On Fri, Jul 17, 2015 at 9:43 PM, Antoon Pardon
<antoon.pardon at rece.vub.ac.be> wrote:
> On 07/17/2015 01:05 PM, Chris Angelico wrote:
>> On Fri, Jul 17, 2015 at 8:48 PM, Antoon Pardon
>> <antoon.pardon at rece.vub.ac.be> wrote:
>>> Just wondering, are traceback records of generators available? They are
>>> if an exception is raised in the generator itself, but what if an exception
>>> is raised in the loop that is driven by a generator. They don't appear in
>>> the standard stack trace.
>> Not sure what you mean here. Something like this?
>>
>> def gen():
>>     yield stuff
>>     yield more stuff
>>
>> for stuff in gen():
>>     bomb with exception
>>
>> The error didn't happen in the generator, so I wouldn't expect to see
>> it in the traceback.
>
> Yes something like that. And I wouldn't expect it either but if it
> is not present, is it because nobody thought about it or because it
> is a bad idea or an idea difficult to implement?
>
>> There's still room for the cause of an error to
>> not be in the traceback; imagine, for instance, a function that
>> populates a concrete list, and then you iterate over the list. If that
>> function sticks a None into the list and the subsequent processing is
>> expecting all strings, that's going to bomb, but then you have to
>> figure out where the None came from. If the traceback could include
>> that, it'd be great, but some things aren't possible.
>
> Sure, but in this case, the generator is still active. The Runtime
> would be able to jump to and somehow activates it's stack record
> for the next value. So why would we expect it to be impossible to
> include this trace back record in a stack trace?

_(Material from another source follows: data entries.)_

(** * Mini Shop: the catalog view and the cart ledger of [src/App.js]

    A shallow embedding of the pure logic of the [App] component: the
    derived lists [categories] and [filteredProducts], the cart handlers
    [addToCart], [removeFromCart] and [updateQuantity], the derived totals,
    the cart initializer that reads local storage and the effect that
    writes it, the buttons of [ProductCard] and [CartItem] that call the
    handlers, [clearFilters] and the hook [useDebounce].

    Conventions of the embedding.
    - JavaScript numbers: ids, stocks and quantities are integers ([Z]);
      prices are rationals ([Q]), a finite double being one.  The [+] and
      [*] of the price total round their exact result to the nearest
      double ([round64]); integer arithmetic on quantities is exact.
    - JavaScript strings are [string]s of 8-bit characters: the model is
      that of ASCII text, on which [toLowerCase] acts on the letters
      [A]-[Z], one by one.
    - [setCart (prev => e)] is the state transformer [fun prev => e] on the
      cart; a handler that returns before calling [setCart] leaves the cart
      as it is.
    - A disabled button does not call its [onClick]; time, for the
      timeout of [useDebounce], is counted in ticks. *)

From Stdlib Require Import List ZArith QArith Qabs Qpower Lqa String Ascii Bool Lia.
From Stdlib Require Import Sorting.Sorted Sorting.Permutation.
Import ListNotations.

#[local] Open Scope Z_scope.
#[local] Open Scope list_scope.

(** ** Data model *)

(** A product of the catalog, with the fields the component reads. *)
Module Product.
Record t : Type := mk {
  id : Z;
  title : string;
  category : string;
  price : Q;
  stock : Z;
  thumbnail : string
}.
End Product.

(** A cart line: the fields of the product it was created from, and a
    quantity. *)
Module CartItem.
Record t : Type := mk {
  id : Z;
  title : string;
  category : string;
  price : Q;
  stock : Z;
  thumbnail : string;
  quantity : Z
}.
End CartItem.

Definition Catalog : Type := list Product.t.
Definition Cart : Type := list CartItem.t.

(** [{ ...product, quantity: q }] *)
Definition spread_product (product : Product.t) (q : Z) : CartItem.t :=
  {| CartItem.id := Product.id product;
     CartItem.title := Product.title product;
     CartItem.category := Product.category product;
     CartItem.price := Product.price product;
     CartItem.stock := Product.stock product;
     CartItem.thumbnail := Product.thumbnail product;
     CartItem.quantity := q |}.

(** [{ ...item, quantity: q }] *)
Definition spread_item (item : CartItem.t) (q : Z) : CartItem.t :=
  {| CartItem.id := CartItem.id item;
     CartItem.title := CartItem.title item;
     CartItem.category := CartItem.category item;
     CartItem.price := CartItem.price item;
     CartItem.stock := CartItem.stock item;
     CartItem.thumbnail := CartItem.thumbnail item;
     CartItem.quantity := q |}.

(** ** Cart handlers (section 4 of [App]) *)

(** The callback of [prevCart.map] in [addToCart]. *)
Definition increment_line (pid : Z) (item : CartItem.t) : CartItem.t :=
  if CartItem.id item =? pid
  then spread_item item (CartItem.quantity item + 1)
  else item.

Python could also give you stack traces for any other threads that are
concurrently running, on the off-chance that one of them affected it.
But the only influence the generator has on the loop is to yield a
value or signal termination; if an exception is thrown in the loop
itself, the local name 'stuff' should have all the information about
that cause. Python isn't a mind-reader, no matter how much it may look
like one, and it can't know that this function's return value should
be shown as part of a completely different function's stack trace.